• AIM OF THE TASK: Among the entries below, find the line with "Lemma scan_slot_ok p0", then quote it and each following line up to and including the line with "destruct (present p0", and nothing else.
————
Record scanned (p0 : P) (k : Z) (s : S) : Prop := {
  sc_len : length (pci_devices (ph_db s)) = 16%nat;
  sc_count : pci_device_count (ph_db s) = Z.of_nat (length (found p0 k));
  sc_found : take (length (found p0 k)) (pci_devices (ph_db s)) = found p0 k;
  sc_init : J (List.filter is_rtl8139 (found p0 k)) s;
  sc_rest : forall bus dev off, 0 <= bus < 256 -> 0 <= dev < 32 -> 0 <= off < 256 -> k <= 32 * bus + dev ->
    words (ph_ports s) bus dev off = words p0 bus dev off
}.

Lemma scan_slot_ok p0 bus dev s :
  0 <= bus < 256 -> 0 <= dev < 32 -> (length (found p0 (32 * bus + dev + 1)) <= 16)%nat ->
  scanned p0 (32 * bus + dev) s ->
  exists s', scan_slot bus dev s = Some (tt, s') /\ scanned p0 (32 * bus + dev + 1) s'.
Proof.
  intros Hb Hd Hn [Hl Hc Hf HJ Hw]. set (k := 32 * bus + dev) in *.
  rewrite found_succ in Hn by lia.
  replace (k / 32) with bus in Hn by (unfold k; zlia). replace (k mod 32) with dev in Hn by (unfold k; zlia).
  destruct (read_info_ok (ph_ports s) bus dev Hb Hd) as (p1 & E1 & R1).
  rewrite (present_ext p0) in E1 by (intros; apply Hw; lia).
  unfold scan_slot, on_ports, bind at 1. rewrite E1.
  pose proof (J_ports _ _ _ HJ R1) as HJ1. set (s1 := ph_set_ports p1 s) in *.
  assert (ph_db s1 = ph_db s) as Hdb by apply ph_db_ports.
  assert (forall b d o, words (ph_ports s1) b d o = words (ph_ports s) b d o) as Hw1.
  { intros. unfold words, s1. rewrite ph_ports_set. by apply reads_cfg. }
  destruct (present p0 bus dev) as [d|] eqn:Ed.
  2: { exists s1. split; [done|]. split; rewrite ?Hdb, ?found_succ by lia;
    replace (k / 32) with bus by (unfold k; zlia); replace (k mod 32) with dev by (unfold k; zlia);
    rewrite ?Ed, ?app_nil_r; try done. intros. rewrite Hw1. apply Hw; lia. }
  unfold bind at 1, get. rewrite Hdb, Hc. rewrite length_app in Hn. cbn [length] in Hn. set (f := found p0 k) in *.
  rewrite (proj2 (Z.ltb_ge _ 0)), (proj2 (Z.leb_gt _ _)) by (unfold PCI_MAX_DEVICES; lia). cbn [orb].
  unfold bind at 1, modify. rewrite Nat2Z.id. set (l' := <[length f := d]> (pci_devices (ph_db s))).
  set (s2 := ph_set_db _ s1). pose proof (J_db _ _ (mk_db l' (Z.of_nat (length f) + 1)) HJ1) as HJ2.
  fold s2 in HJ2.
  assert (ph_db s2 = mk_db l' (Z.of_nat (length f) + 1)) as Hdb2 by apply ph_db_set.
  assert (ph_ports s2 = ph_ports s1) as Hp2 by apply ph_ports_db.
  assert (take (length (f ++ [d])) l' = f ++ [d]) as Htk.
  { unfold l'. rewrite insert_take_drop by lia. rewrite Hf.
    change (f ++ d :: drop ?n ?x) with (f ++ [d] ++ drop n x). rewrite app_assoc. apply take_app_length. }
  assert (found p0 (k + 1) = f ++ [d]) as Hfs.
  { rewrite found_succ by lia. replace (k / 32) with bus by (unfold k; zlia).
    replace (k mod 32) with dev by (unfold k; zlia). by rewrite Ed. }
  assert (forall s', ph_db s' = ph_db s2 -> J (List.filter is_rtl8139 (f ++ [d])) s' ->
    (forall b d' o, 0 <= b < 256 -> 0 <= d' < 32 -> 0 <= o < 256 -> (b, d') <> (bus, dev) ->
      words (ph_ports s') b d' o = words (ph_ports s) b d' o) -> scanned p0 (k + 1) s') as Hdone.
  { intros s' Hs' HJ' Hw'. split; rewrite ?Hs', ?Hdb2, ?Hfs; cbn [pci_devices pci_device_count]; try done.
    - unfold l'. by rewrite length_insert.
    - rewrite length_app. cbn [length]. lia.
    - intros b d' o ???? . rewrite Hw' by (done || (intros [= -> ->]; unfold k in *; lia)). apply Hw; lia. }
  rewrite List.filter_app in Hdone. cbn [List.filter] in Hdone. fold (is_rtl8139 d).
  destruct (is_rtl8139 d) eqn:Er.
  - destruct (J_init _ s2 (length f) d HJ2) as (r & s3 & E3 & HJ3 & Hdb3 & Hw3); [|done|].
    { rewrite Hdb2. cbn [pci_devices]. unfold l'. apply list_lookup_insert_eq. lia. }
    rewrite (bind_Some _ _ _ _ _ E3). exists s3. split; [done|]. apply Hdone; [done|done|].
    intros b d' o ??? Hne. destruct (device_of_slot _ _ _ _ Ed) as [Hbd Hdd].
    rewrite Hw3 by (rewrite ?Hbd, ?Hdd; done). by rewrite Hp2, Hw1.
  - exists s2. split; [done|]. apply Hdone; [done|by rewrite app_nil_r|]. intros. by rewrite Hp2, Hw1.
Qed.
(** [for (i = 0; i < NUM_TX_DESC; i++)] of the timeout and of [rtl8139_close]:
    frees the packets that have not been sent; [drop] counts them. *)
Definition free_tx (rtl : Z) (drop : bool) : N unit :=
  for_loop 4 0 (fun i =>
    let! r := on_dev (get_rtl rtl) in
    let! b := lift (tx_bufs (tx r) !! Z.to_nat i) in
    match b with
    | Some buf =>
      free_buf buf ;!
      on_dev (upd_rtl rtl (fun r => with_tx (set_tx_bufs (<[Z.to_nat i := None]> (tx_bufs (tx r))) (tx r)) r)) ;!
      if drop then upd_stats (rtl_netdev r) (add_dropped 0 1) else ret tt
    | None => ret tt
    end).

Definition rtl8139_tx_timeout (rtl : Z) : N unit :=
  let! r := on_dev (get_rtl rtl) in
  let ioaddr := rtl_iobase r in
  let! _ := on_dev (insw (ioaddr + IntrStatus)) in
  let! _ := on_dev (insb (ioaddr + ChipCmd)) in
  let! _ := on_dev (insb (ioaddr + GPPinData)) in
  on_dev (outw (ioaddr + IntrMask) 0x0000) ;!
  for_loop 4 0 (fun i => let! _ := on_dev (insl (ioaddr + TxStatus0 + i * 4)) in ret tt) ;!
  free_tx rtl true ;!
  let! _ := on_dev (rtl8139_hw_start rtl) in
  on_dev (upd_rtl rtl (fun r => with_conf (add_timeout (conf r)) (with_tx (set_tx_ptrs 0 0 (tx r)) r))).

(** *** The interrupt handler *)

(** [while (max_work-- > 0)] *)
Fixpoint interrupt_loop (max_work : nat) (rtl ioaddr : Z) : N unit :=
  match max_work with
  | O => ret tt
  | S n' =>
    let! status := on_dev (insw (ioaddr + IntrStatus)) in
    if (status =? 0) || (status =? 0xffff) then ret tt
    else
      on_dev (outw (ioaddr + IntrStatus) status) ;!
      (if has status (Z.lor RxOK RxErr) then let! _ := rtl8139_rx rtl in ret tt else ret tt) ;!
      (if has status (Z.lor TxOK TxErr) then rtl8139_tx_clear rtl else ret tt) ;!
      interrupt_loop n' rtl ioaddr
  end.

Definition eth0 : list Z := [101; 116; 104; 48; 0].

Definition rtl8139_interrupt : N unit :=
  let! s := get in
  let! rtl_dev := lift (pci_find_device (nic_pci (n_dev s)) RTL8139_VENDOR_ID RTL8139_DEVICE_ID) in
  match rtl_dev with
  | None => ret tt
  | Some _ =>
    let! dev := lift (netdev_get_by_name (nic_reg (n_dev s)) eth0) in
    if dev =? NULL then ret tt
    else
      let! d := on_dev (get_netdev dev) in
      if driver_data d =? NULL then ret tt
      else
        let! r := on_dev (get_rtl (driver_data d)) in
        interrupt_loop (Z.to_nat (max_interrupt_work (conf r))) (driver_data d) (rtl_iobase r)
  end.

(** *** Opening and closing *)

(** [do ... while (rtl->rx_ring == NULL && --rx_buf_len_idx >= 0)]; the size of
    the ring and the final index. *)
Fixpoint alloc_ring (n : nat) (idx : Z) : N (Z * Z * Z) :=
  let rx_buf_len := Z.shiftl 8192 idx in
  let! p := net_kzalloc (rx_buf_len + 16 + TX_BUF_SIZE * NUM_TX_DESC) in
  if p =? NULL then
    match n with
    | O => ret (p, rx_buf_len, idx - 1)
    | S n' => alloc_ring n' (idx - 1)
    end
  else ret (p, rx_buf_len, idx).

Definition rtl8139_open (dev : Z) : N Z :=
  let! d := on_dev (get_netdev dev) in
  let rtl := driver_data d in
  let! r := on_dev (get_rtl rtl) in
  on_dev (modify (fun d => let x := nic_drv d in
    put_drv (mk_rtls (rtl_objs x) (dma x) (0x20 + rtl_irq r :: vectors x)) d)) ;!
  let! (p, len, idx) := alloc_ring (Z.to_nat RX_BUF_LEN_IDX) RX_BUF_LEN_IDX in
  on_dev (upd_rtl rtl (fun r => with_rx (mk_rx p (cur_rx (rx r)) len) r)) ;!
  if p =? NULL then ret (-1)
  else
    on_dev (put_dma p (replicate (Z.to_nat (len + 16 + TX_BUF_SIZE * NUM_TX_DESC)) 0)) ;!
    on_dev (upd_rtl rtl (fun r => let t := tx r in
      with_tx (mk_tx (tx_lock t) (cur_tx t) (dirty_tx t) (tx_flag t) (tx_bufs t) (tx_buffer t)
                 (ptr_add p (len + 16)) (trans_start t)) r)) ;!
    on_dev (rtl8139_init_ring rtl) ;!
    on_dev (upd_rtl rtl (fun r =>
      with_conf (set_rx_config (Z.lor (Z.lor (Z.shiftl RX_FIFO_THRESH 13) (Z.shiftl idx 11)) (Z.shiftl RX_DMA_BURST 8))
                  (set_duplex (duplex_lock (conf r)) (conf r)))
        (with_tx (set_tx_flag (Z.land (Z.shiftl TX_FIFO_THRESH 11) 0x003f0000) (tx r)) r))) ;!
    let! _ := on_dev (rtl8139_hw_start rtl) in
    let! _ := on_dev (insw (rtl_iobase r + IntrStatus)) in
    let! _ := on_dev (insb (rtl_iobase r + ChipCmd)) in
    ret 0.

Definition rtl8139_close (dev : Z) : N Z :=
  let! d := on_dev (get_netdev dev) in
  let rtl := driver_data d in
  let! r := on_dev (get_rtl rtl) in
  let ioaddr := rtl_iobase r in
  let! _ := on_dev (insw (ioaddr + IntrStatus)) in
  on_dev (outw (ioaddr + IntrMask) 0x0000) ;!
  on_dev (outb (ioaddr + ChipCmd) 0x00) ;!
  let! missed := on_dev (insl (ioaddr + RxMissed)) in
  upd_stats dev (add_dropped missed 0) ;!
  on_dev (outl (ioaddr + RxMissed) 0) ;!
  free_tx rtl false ;!
  net_kfree (rx_ring (rx r)) ;!
  on_dev (modify (fun d => let x := nic_drv d in
    put_drv (mk_rtls (rtl_objs x) (delete (rx_ring (rx r)) (dma x)) (vectors x)) d)) ;!
  on_dev (upd_rtl rtl (fun r => with_rx (mk_rx NULL (cur_rx (rx r)) (rx_buf_len (rx r))) r)) ;!
  on_dev (outb (ioaddr + Cfg9346) 0xc0) ;!
  on_dev (outb (ioaddr + Config1) (Z.lor (config1 (conf r)) 0x03)) ;!
  on_dev (outb (ioaddr + HltClk) 72) ;!
  ret 0.

(** *** Finding a card *)

Definition rtl8139_netdev_ops : netdev_ops :=
  mk_ops (Some fp_rtl8139_open) (Some fp_rtl8139_close) (Some fp_rtl8139_transmit) (Some fp_rtl8139_set_rx_mode)
    (Some fp_rtl8139_get_stats).

Definition PCI_COMMAND_IO : Z := 0x0001.
Definition PCI_COMMAND_MASTER : Z := 0x0004.
Definition PCI_COMMAND_INTX_DISABLE : Z := 0x0400.

Definition on_cfg {X} (x : M P X) : N X := on_dev (fun d =>
  match x (nic_ports d) with Some (r, p) => Some (r, put_ports p d) | None => None end).

(** The card at index [i] of the PCI table. *)
Definition rtl8139_init (i : Z) : N Z :=
  let! s := get in
  let! x := lift (pci_devices (nic_pci (n_dev s)) !! Z.to_nat i) in
  let! b := lift (bar x !! 0%nat) in
  let iobase := u16 (Z.land b 0xfffffffc) in
  let irq := interrupt_line x in
  let! cmd := on_cfg (pci_config_read_32 (bus x) (device x) (function x) PCI_COMMAND) in
  let cmd := Z.land (Z.lor cmd (Z.lor PCI_COMMAND_IO PCI_COMMAND_MASTER)) (u32 (Z.lnot PCI_COMMAND_INTX_DISABLE)) in
  on_cfg (pci_config_write_32 (bus x) (device x) (function x) PCI_COMMAND cmd) ;!
  let! _ := on_cfg (pci_config_read_32 (bus x) (device x) (function x) PCI_COMMAND) in
  let! rtl := net_kzalloc sizeof_rtl8139 in
  if rtl =? NULL then ret (-1)
  else
    on_dev (put_rtl rtl zero_rtl) ;!
    let! netdev := netdev_create eth (Some rtl8139_netdev_ops) (Some i) rtl in
    if netdev =? NULL then
      on_dev (modify (fun d => let x := nic_drv d in
        put_drv (mk_rtls (delete rtl (rtl_objs x)) (dma x) (vectors x)) d)) ;!
      net_kfree rtl ;!
      ret (-1)
    else
      on_dev (upd_rtl rtl (fun r => mk_rtl netdev iobase irq (interrupt_registered r) (rx r) (tx r)
        (mk_conf (rx_config (conf r)) (mc_filter (conf r)) [32; 255; 255; 255] (advertising (conf r)) 0 0
           (link_speed (conf r)) (config1 (conf r)) 20 32 RTL8139_CAPS (tx_timeout_count (conf r))))) ;!
      on_dev (rtl8139_get_mac_address rtl) ;!
      on_dev (upd_netdev netdev (fun d => mk_netdev (name d) (flags d) NETDEV_STATE_DOWN (pci_dev d) iobase irq
        (hwaddr d) (ops d) (driver_data d) (stats d))) ;!
      ret 0.

Definition rtl8139_cleanup (rtl : Z) : N unit :=
  if rtl =? NULL then ret tt
  else
    let! r := on_dev (get_rtl rtl) in
    if rtl_netdev r =? NULL then ret tt
    else
      netdev_destroy (rtl_netdev r) ;!
      on_dev (modify (fun d => let x := nic_drv d in
        put_drv (mk_rtls (delete rtl (rtl_objs x)) (dma x) (vectors x)) d)) ;!
      net_kfree rtl.

(** Calls through the function pointers of [struct netdev_ops]. *)
Definition call_netdev (f : netdev_fp) (dev : Z) : N Z :=
  match f with
  | fp_rtl8139_open => rtl8139_open dev
  | fp_rtl8139_close => rtl8139_close dev
  | fp_rtl8139_set_rx_mode => on_dev (rtl8139_set_rx_mode dev)
  | fp_rtl8139_get_stats => on_dev (rtl8139_get_stats dev) ;! ret dev
  | fp_rtl8139_transmit => fault
  end.

End Driver.

#[export] Instance rtl8139_host {A P : Type} `{KAlloc A} `{PortIO P} `{PortIO32 P}
    : PciHost (net A (nics P rtls)) P := {
  ph_ports s := nic_ports (n_dev s);
  ph_set_ports p s := set_dev (put_ports p (n_dev s)) s;
  ph_db s := nic_pci (n_dev s);
  ph_set_db db s := let d := n_dev s in set_dev (mk_nics (nic_ports d) db (nic_reg d) (nic_drv d)) s;
  ph_rtl8139_init := rtl8139_init }.

(** *** Unused helpers of the multicast filter *)

Fixpoint crc_bits (n : nat) (crc octet : Z) : Z :=
  match n with
  | O => crc
  | S n' =>
    let bit := xorb (crc <? 0) (Z.land octet 1 =? 1) in
    crc_bits n' (s32 (Z.lxor (Z.shiftl crc 1) (if bit then 0x04c11db7 else 0))) (Z.shiftr octet 1)
  end.

(** [while (--length >= 0)] over the bytes of [data]. *)
Fixpoint crc_loop (data : list Z) (crc : Z) : Z :=
  match data with
  | [] => crc
  | b :: data' => crc_loop data' (crc_bits 8 crc b)
  end.

Definition rtl8139_ether_crc (data : list Z) : Z := u32 (crc_loop data (-1)).

Definition rtl8139_set_bit (filter : list Z) (bitnum : Z) : option (list Z) :=
  w ← rd filter (Z.shiftr bitnum 5);
  Some (<[Z.to_nat (Z.shiftr bitnum 5) := Z.lor w (u32 (Z.shiftl 1 (Z.land bitnum 31)))]> filter).

End Rtl8139.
————
• TASK RESPONSE:
Lemma scan_slot_ok p0 bus dev s :
  0 <= bus < 256 -> 0 <= dev < 32 -> (length (found p0 (32 * bus + dev + 1)) <= 16)%nat ->
  scanned p0 (32 * bus + dev) s ->
  exists s', scan_slot bus dev s = Some (tt, s') /\ scanned p0 (32 * bus + dev + 1) s'.
Proof.
  intros Hb Hd Hn [Hl Hc Hf HJ Hw]. set (k := 32 * bus + dev) in *.
  rewrite found_succ in Hn by lia.
  replace (k / 32) with bus in Hn by (unfold k; zlia). replace (k mod 32) with dev in Hn by (unfold k; zlia).
  destruct (read_info_ok (ph_ports s) bus dev Hb Hd) as (p1 & E1 & R1).
  rewrite (present_ext p0) in E1 by (intros; apply Hw; lia).
  unfold scan_slot, on_ports, bind at 1. rewrite E1.
  pose proof (J_ports _ _ _ HJ R1) as HJ1. set (s1 := ph_set_ports p1 s) in *.
  assert (ph_db s1 = ph_db s) as Hdb by apply ph_db_ports.
  assert (forall b d o, words (ph_ports s1) b d o = words (ph_ports s) b d o) as Hw1.
  { intros. unfold words, s1. rewrite ph_ports_set. by apply reads_cfg. }
  destruct (present p0 bus dev) as [d|] eqn:Ed.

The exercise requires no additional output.